═══ Provided entries
(** * A shallow embedding of the [Fetcher] request pipeline (src/index.ts)

    The class [Fetcher] wraps the platform's [fetch]: it composes a URL,
    merges headers and options, encodes the body, folds two interceptor
    chains, classifies the response and picks a body reader.

    Conventions of the embedding.
    - A JavaScript string is a [string]; one [ascii] stands for one code
      unit, so the embedding covers strings whose code units are below 256.
    - A plain object used as a record of strings ([BaseHeaders],
      [Record<string, string>]) is a [gmap string string]; the object spread
      [{...a, ...b}] is [b ∪ a] (stdpp's union keeps the left operand on a
      shared key, the spread keeps the right one). The per-call [headers]
      are a [HeadersInit], of which only the plain record spreads to
      itself.
    - [url] of a [Request] is the string handed to its constructor. What
      the platform makes of it ([request.url] is the parsed and
      re-serialized form, and a string the platform cannot parse makes the
      constructor throw) is outside the embedding; a statement about [url]
      is a statement about the string the request is constructed with.
    - The platform ([fetch], the body readers of [Response], [FormData],
      [JSON.stringify]) is not part of the repository: it enters as the
      class [Platform].
    - An [async] function is a computation in the monad [Async]: it records
      the calls made to collaborators in order and ends with a value or
      with the thrown value.
    - Requests and responses are values. An interceptor is a function from
      the value it is handed to the value it returns or to what it throws;
      one that updates the object in place and returns it is the function
      that returns the updated value. Of the clone kept for the error
      factory the default factory reads only [url], which is read-only on
      a [Request]. *)

From Stdlib Require Import String Ascii ZArith List Bool Lia DecimalString.
From stdpp Require Import base gmap strings list.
══════
■ The problem ■
Lines to set down from above: the line with "are a [HeadersInit], of", the line with "- The platform", and every line between, each exactly as written.

■ Response below ■
      are a [HeadersInit], of which only the plain record spreads to
      itself.
    - [url] of a [Request] is the string handed to its constructor. What
      the platform makes of it ([request.url] is the parsed and
      re-serialized form, and a string the platform cannot parse makes the
      constructor throw) is outside the embedding; a statement about [url]
      is a statement about the string the request is constructed with.
    - The platform ([fetch], the body readers of [Response], [FormData],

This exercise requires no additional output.